WHAT IS BEING ASKED — Up to and including the line with "Lemma restorable_spent P", restate the records below word for word, beginning with their first line.

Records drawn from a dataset
══════════
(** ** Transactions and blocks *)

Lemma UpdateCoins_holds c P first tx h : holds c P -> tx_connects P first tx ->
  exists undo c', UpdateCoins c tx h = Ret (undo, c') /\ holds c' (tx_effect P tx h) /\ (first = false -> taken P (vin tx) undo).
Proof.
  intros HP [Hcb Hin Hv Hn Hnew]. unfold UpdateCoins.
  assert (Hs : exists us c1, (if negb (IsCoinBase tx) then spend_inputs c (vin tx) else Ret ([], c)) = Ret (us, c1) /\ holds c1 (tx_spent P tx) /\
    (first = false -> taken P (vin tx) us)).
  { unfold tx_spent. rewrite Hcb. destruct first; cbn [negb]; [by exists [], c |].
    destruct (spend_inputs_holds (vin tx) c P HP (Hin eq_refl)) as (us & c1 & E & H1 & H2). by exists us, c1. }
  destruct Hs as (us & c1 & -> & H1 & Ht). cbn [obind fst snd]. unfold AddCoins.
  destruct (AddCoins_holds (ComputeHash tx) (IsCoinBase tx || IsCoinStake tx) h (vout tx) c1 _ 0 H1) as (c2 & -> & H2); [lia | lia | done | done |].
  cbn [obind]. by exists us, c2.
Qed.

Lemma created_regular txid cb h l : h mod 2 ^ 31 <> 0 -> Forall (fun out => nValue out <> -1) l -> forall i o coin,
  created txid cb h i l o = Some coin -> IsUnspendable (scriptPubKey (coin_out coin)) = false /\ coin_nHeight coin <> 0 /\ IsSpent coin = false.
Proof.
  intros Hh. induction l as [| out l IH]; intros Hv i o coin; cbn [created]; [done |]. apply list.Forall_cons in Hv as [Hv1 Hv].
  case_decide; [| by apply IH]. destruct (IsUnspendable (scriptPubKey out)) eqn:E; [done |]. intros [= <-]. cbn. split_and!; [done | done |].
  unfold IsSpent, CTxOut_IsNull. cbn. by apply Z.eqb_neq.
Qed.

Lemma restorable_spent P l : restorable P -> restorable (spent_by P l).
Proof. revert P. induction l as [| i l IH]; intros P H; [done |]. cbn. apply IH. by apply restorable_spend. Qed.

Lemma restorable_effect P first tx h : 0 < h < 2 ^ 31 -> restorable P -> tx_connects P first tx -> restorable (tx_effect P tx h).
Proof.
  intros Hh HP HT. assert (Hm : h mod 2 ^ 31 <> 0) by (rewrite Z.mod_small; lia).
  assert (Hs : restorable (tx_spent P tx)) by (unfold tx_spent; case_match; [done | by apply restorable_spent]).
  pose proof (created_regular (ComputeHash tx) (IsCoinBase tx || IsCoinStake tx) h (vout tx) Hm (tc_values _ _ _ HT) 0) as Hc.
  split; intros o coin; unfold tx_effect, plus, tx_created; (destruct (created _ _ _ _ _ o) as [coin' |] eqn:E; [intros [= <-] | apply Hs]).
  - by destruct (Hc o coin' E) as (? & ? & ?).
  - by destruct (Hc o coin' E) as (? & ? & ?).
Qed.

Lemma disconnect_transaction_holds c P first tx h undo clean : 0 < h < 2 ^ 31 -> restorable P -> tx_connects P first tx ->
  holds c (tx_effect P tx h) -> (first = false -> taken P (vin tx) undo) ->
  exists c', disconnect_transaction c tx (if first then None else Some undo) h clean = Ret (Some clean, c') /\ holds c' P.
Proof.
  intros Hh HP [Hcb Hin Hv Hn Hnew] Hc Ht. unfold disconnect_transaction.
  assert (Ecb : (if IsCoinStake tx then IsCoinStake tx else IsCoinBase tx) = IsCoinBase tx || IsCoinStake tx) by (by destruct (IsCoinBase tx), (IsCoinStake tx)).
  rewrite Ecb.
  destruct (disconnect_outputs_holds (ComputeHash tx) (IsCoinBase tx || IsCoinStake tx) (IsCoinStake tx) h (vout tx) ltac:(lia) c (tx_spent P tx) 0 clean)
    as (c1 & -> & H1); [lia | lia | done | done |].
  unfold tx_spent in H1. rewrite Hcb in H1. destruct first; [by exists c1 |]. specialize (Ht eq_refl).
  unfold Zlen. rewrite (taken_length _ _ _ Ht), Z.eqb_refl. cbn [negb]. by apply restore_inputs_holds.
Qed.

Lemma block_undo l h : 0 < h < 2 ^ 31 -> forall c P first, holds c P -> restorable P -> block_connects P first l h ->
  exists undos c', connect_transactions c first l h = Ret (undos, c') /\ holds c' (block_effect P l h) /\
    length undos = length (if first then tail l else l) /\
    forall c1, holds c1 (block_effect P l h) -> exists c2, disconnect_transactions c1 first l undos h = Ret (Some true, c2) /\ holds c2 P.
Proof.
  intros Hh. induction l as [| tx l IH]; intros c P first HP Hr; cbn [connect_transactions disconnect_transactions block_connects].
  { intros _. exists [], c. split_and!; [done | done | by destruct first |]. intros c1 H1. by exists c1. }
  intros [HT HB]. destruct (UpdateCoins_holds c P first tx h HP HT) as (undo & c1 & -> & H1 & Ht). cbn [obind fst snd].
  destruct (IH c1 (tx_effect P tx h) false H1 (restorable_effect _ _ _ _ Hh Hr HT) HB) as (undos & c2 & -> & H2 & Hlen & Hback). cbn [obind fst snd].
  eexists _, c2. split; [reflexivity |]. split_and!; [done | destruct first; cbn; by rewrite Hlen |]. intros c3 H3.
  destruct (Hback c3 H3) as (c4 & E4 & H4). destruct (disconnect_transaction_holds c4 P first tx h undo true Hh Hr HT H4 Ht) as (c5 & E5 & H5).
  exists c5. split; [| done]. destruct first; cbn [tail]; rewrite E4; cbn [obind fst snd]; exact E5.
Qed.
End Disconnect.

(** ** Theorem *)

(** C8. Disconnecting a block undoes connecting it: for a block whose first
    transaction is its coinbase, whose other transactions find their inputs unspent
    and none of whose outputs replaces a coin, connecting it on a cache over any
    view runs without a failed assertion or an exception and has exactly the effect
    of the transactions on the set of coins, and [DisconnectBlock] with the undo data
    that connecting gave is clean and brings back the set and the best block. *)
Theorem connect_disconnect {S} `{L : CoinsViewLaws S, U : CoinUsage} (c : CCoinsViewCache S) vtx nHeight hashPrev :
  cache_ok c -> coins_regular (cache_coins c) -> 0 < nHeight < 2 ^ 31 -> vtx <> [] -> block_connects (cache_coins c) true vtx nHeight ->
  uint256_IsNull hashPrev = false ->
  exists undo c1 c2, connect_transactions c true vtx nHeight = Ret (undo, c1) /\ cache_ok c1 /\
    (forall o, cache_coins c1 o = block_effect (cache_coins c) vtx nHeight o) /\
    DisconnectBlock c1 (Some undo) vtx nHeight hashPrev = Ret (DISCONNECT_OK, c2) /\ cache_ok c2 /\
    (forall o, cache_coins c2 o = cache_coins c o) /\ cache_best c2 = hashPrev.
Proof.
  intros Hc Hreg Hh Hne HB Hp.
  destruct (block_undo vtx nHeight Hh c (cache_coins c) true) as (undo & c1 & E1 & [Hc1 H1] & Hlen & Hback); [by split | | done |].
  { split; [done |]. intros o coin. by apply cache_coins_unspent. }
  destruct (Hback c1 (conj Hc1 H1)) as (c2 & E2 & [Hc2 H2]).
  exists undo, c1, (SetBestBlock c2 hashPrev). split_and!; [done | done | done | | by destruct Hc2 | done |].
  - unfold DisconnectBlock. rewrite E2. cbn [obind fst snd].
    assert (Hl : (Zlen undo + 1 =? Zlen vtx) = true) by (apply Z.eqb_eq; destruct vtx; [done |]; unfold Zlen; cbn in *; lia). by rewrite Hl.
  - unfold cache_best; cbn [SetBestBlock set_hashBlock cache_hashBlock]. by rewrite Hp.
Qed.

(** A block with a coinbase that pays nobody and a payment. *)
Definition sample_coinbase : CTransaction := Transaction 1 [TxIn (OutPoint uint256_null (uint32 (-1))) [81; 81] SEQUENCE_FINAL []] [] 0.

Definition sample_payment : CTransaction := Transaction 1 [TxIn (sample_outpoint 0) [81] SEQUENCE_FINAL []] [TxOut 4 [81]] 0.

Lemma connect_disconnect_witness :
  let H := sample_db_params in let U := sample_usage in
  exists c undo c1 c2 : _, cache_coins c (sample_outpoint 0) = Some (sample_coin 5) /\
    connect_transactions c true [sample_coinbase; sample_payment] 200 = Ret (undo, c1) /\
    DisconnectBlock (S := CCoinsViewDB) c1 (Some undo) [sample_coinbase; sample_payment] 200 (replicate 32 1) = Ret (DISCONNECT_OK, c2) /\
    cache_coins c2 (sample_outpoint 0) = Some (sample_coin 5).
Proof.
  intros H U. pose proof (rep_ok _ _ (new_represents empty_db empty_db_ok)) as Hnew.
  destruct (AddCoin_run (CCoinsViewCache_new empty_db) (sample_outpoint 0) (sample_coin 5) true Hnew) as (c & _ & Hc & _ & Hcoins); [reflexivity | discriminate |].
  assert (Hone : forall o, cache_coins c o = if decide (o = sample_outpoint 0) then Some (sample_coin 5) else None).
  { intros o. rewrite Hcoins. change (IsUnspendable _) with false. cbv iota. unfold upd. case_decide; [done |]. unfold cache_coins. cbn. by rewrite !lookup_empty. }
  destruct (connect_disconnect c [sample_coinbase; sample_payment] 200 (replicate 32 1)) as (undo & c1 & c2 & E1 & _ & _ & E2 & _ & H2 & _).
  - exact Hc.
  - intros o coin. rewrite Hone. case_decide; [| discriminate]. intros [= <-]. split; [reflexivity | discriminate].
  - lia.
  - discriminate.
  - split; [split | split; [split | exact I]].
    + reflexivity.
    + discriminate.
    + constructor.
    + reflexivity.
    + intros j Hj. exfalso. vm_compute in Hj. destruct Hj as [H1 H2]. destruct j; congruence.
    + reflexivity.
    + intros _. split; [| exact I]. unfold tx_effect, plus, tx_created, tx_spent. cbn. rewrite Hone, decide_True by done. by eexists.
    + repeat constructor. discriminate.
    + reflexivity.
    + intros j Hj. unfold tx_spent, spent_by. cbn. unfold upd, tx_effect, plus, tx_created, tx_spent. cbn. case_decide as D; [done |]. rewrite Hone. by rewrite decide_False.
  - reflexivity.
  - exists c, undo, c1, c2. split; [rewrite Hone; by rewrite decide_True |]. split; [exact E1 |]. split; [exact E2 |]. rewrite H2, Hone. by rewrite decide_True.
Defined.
══════════
OUTPUT FOR THIS TASK —
(** ** Transactions and blocks *)

Lemma UpdateCoins_holds c P first tx h : holds c P -> tx_connects P first tx ->
  exists undo c', UpdateCoins c tx h = Ret (undo, c') /\ holds c' (tx_effect P tx h) /\ (first = false -> taken P (vin tx) undo).
Proof.
  intros HP [Hcb Hin Hv Hn Hnew]. unfold UpdateCoins.
  assert (Hs : exists us c1, (if negb (IsCoinBase tx) then spend_inputs c (vin tx) else Ret ([], c)) = Ret (us, c1) /\ holds c1 (tx_spent P tx) /\
    (first = false -> taken P (vin tx) us)).
  { unfold tx_spent. rewrite Hcb. destruct first; cbn [negb]; [by exists [], c |].
    destruct (spend_inputs_holds (vin tx) c P HP (Hin eq_refl)) as (us & c1 & E & H1 & H2). by exists us, c1. }
  destruct Hs as (us & c1 & -> & H1 & Ht). cbn [obind fst snd]. unfold AddCoins.
  destruct (AddCoins_holds (ComputeHash tx) (IsCoinBase tx || IsCoinStake tx) h (vout tx) c1 _ 0 H1) as (c2 & -> & H2); [lia | lia | done | done |].
  cbn [obind]. by exists us, c2.
Qed.

Lemma created_regular txid cb h l : h mod 2 ^ 31 <> 0 -> Forall (fun out => nValue out <> -1) l -> forall i o coin,
  created txid cb h i l o = Some coin -> IsUnspendable (scriptPubKey (coin_out coin)) = false /\ coin_nHeight coin <> 0 /\ IsSpent coin = false.
Proof.
  intros Hh. induction l as [| out l IH]; intros Hv i o coin; cbn [created]; [done |]. apply list.Forall_cons in Hv as [Hv1 Hv].
  case_decide; [| by apply IH]. destruct (IsUnspendable (scriptPubKey out)) eqn:E; [done |]. intros [= <-]. cbn. split_and!; [done | done |].
  unfold IsSpent, CTxOut_IsNull. cbn. by apply Z.eqb_neq.
Qed.

Lemma restorable_spent P l : restorable P -> restorable (spent_by P l).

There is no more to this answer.